--- Problem to solve ---
From the top of the records below, return each line exactly, ending with the line that contains "assert (Hlt : length".
──────
Lemma getData_spec mem rb s : read_buffer_ok rb → stream_ok s → get_spec mem rb s (getData mem rb s).
Proof.
  intros Hok Hs. destruct (moved_front rb Hok) as [Hlb Htb]. unfold getData, get_spec. fold (window rb).
  set (buf := if decide (_ ∧ _)%nat then _ else _) in *. assert (Hr := make_room_ok mem rb buf Hok Hlb).
  destruct (make_room mem rb buf) as [[size buf2]|].
  2: { rewrite decide_True by done. eexists. split; [done|]. destruct Hok as [H1 H2 H3 H4], Hr as [Hfull _].
       split; [split; cbn; lia|]. unfold window at 1. cbn [m_readPtr m_buf m_validData].
       assert (m_readPtr rb = 0%nat) as -> by lia. by rewrite drop_0. }
  destruct Hr as (Hroom & Hsz & Hv & Hobj & Ht). rewrite Htb in Ht. clearbody buf. rewrite decide_False by done.
  destruct (decide (size < m_validData rb)%nat) as [?|_]; [lia|].
  set (len := (size - m_validData rb)%nat). assert (Hlen : (0 < len)%nat) by (unfold len; lia).
  assert (Hread := read_loop_spec (read_fuel s) len [] s Hs ltac:(cbn; lia) ltac:(unfold read_fuel; lia)
    ltac:(intros _; unfold rounds, read_fuel; destruct (decide (0 < read_buffer_left_ s)%nat); lia)).
  fold (stream_read len s) in Hread. destruct (stream_read len s) as [res s']. unfold read_spec in Hread.
  cbn [fst snd app] in Hread. destruct Hread as (Hs' & Hcl & _ & Hres).
  destruct (decide (pending s = [])) as [Hp|Hp].
  - rewrite decide_True in Hres by done. destruct Hres as [-> Hp'].
    destruct (closed_ (in_queue_ s)); [|done]. eexists _, _. split; [done|].
    split; [split; cbn; lia|]. split; [done|]. split; [|done]. unfold window at 1. cbn. by rewrite drop_0.
  - rewrite decide_False in Hres by (intros [? _]; done). destruct Hres as [-> Hp'].
    exists (Nat.min len (length (pending s))). eexists _, s'. assert (Hlp : (0 < length (pending s))%nat) by (destruct (pending s); [done|cbn; lia]).
    assert (Htk : take (Nat.min len (length (pending s))) (pending s) = take len (pending s)).
    { destruct (Nat.min_spec len (length (pending s))) as [[? ->]|[? ->]]; [done|]. by rewrite !take_ge by lia. }
    rewrite Htk. split; [lia|]. split; [lia|].
    assert (Hlt : length (take len (pending s)) = Nat.min len (length (pending s))) by apply length_take.
    split; [by rewrite Hlt|]. split; [split; cbn; [rewrite length_write_at; unfold len in *; lia|unfold len in *; lia|lia|lia]|].
    split; [done|]. split; [|rewrite Hp'].
    + unfold window at 1. cbn [m_validData m_readPtr m_buf]. rewrite drop_0.
      rewrite <- Hlt, take_write_at by (unfold len in *; lia). by rewrite Ht.
    + destruct (Nat.min_spec len (length (pending s))) as [[? ->]|[? ->]]; [done|]. rewrite !drop_ge by lia. done.
Qed.
End read_buffer.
──────
--- Response to this exercise ---
Lemma getData_spec mem rb s : read_buffer_ok rb → stream_ok s → get_spec mem rb s (getData mem rb s).
Proof.
  intros Hok Hs. destruct (moved_front rb Hok) as [Hlb Htb]. unfold getData, get_spec. fold (window rb).
  set (buf := if decide (_ ∧ _)%nat then _ else _) in *. assert (Hr := make_room_ok mem rb buf Hok Hlb).
  destruct (make_room mem rb buf) as [[size buf2]|].
  2: { rewrite decide_True by done. eexists. split; [done|]. destruct Hok as [H1 H2 H3 H4], Hr as [Hfull _].
       split; [split; cbn; lia|]. unfold window at 1. cbn [m_readPtr m_buf m_validData].
       assert (m_readPtr rb = 0%nat) as -> by lia. by rewrite drop_0. }
  destruct Hr as (Hroom & Hsz & Hv & Hobj & Ht). rewrite Htb in Ht. clearbody buf. rewrite decide_False by done.
  destruct (decide (size < m_validData rb)%nat) as [?|_]; [lia|].
  set (len := (size - m_validData rb)%nat). assert (Hlen : (0 < len)%nat) by (unfold len; lia).
  assert (Hread := read_loop_spec (read_fuel s) len [] s Hs ltac:(cbn; lia) ltac:(unfold read_fuel; lia)
    ltac:(intros _; unfold rounds, read_fuel; destruct (decide (0 < read_buffer_left_ s)%nat); lia)).
  fold (stream_read len s) in Hread. destruct (stream_read len s) as [res s']. unfold read_spec in Hread.
  cbn [fst snd app] in Hread. destruct Hread as (Hs' & Hcl & _ & Hres).
  destruct (decide (pending s = [])) as [Hp|Hp].
  - rewrite decide_True in Hres by done. destruct Hres as [-> Hp'].
    destruct (closed_ (in_queue_ s)); [|done]. eexists _, _. split; [done|].
    split; [split; cbn; lia|]. split; [done|]. split; [|done]. unfold window at 1. cbn. by rewrite drop_0.
  - rewrite decide_False in Hres by (intros [? _]; done). destruct Hres as [-> Hp'].
    exists (Nat.min len (length (pending s))). eexists _, s'. assert (Hlp : (0 < length (pending s))%nat) by (destruct (pending s); [done|cbn; lia]).
    assert (Htk : take (Nat.min len (length (pending s))) (pending s) = take len (pending s)).
    { destruct (Nat.min_spec len (length (pending s))) as [[? ->]|[? ->]]; [done|]. by rewrite !take_ge by lia. }
    rewrite Htk. split; [lia|]. split; [lia|].
    assert (Hlt : length (take len (pending s)) = Nat.min len (length (pending s))) by apply length_take.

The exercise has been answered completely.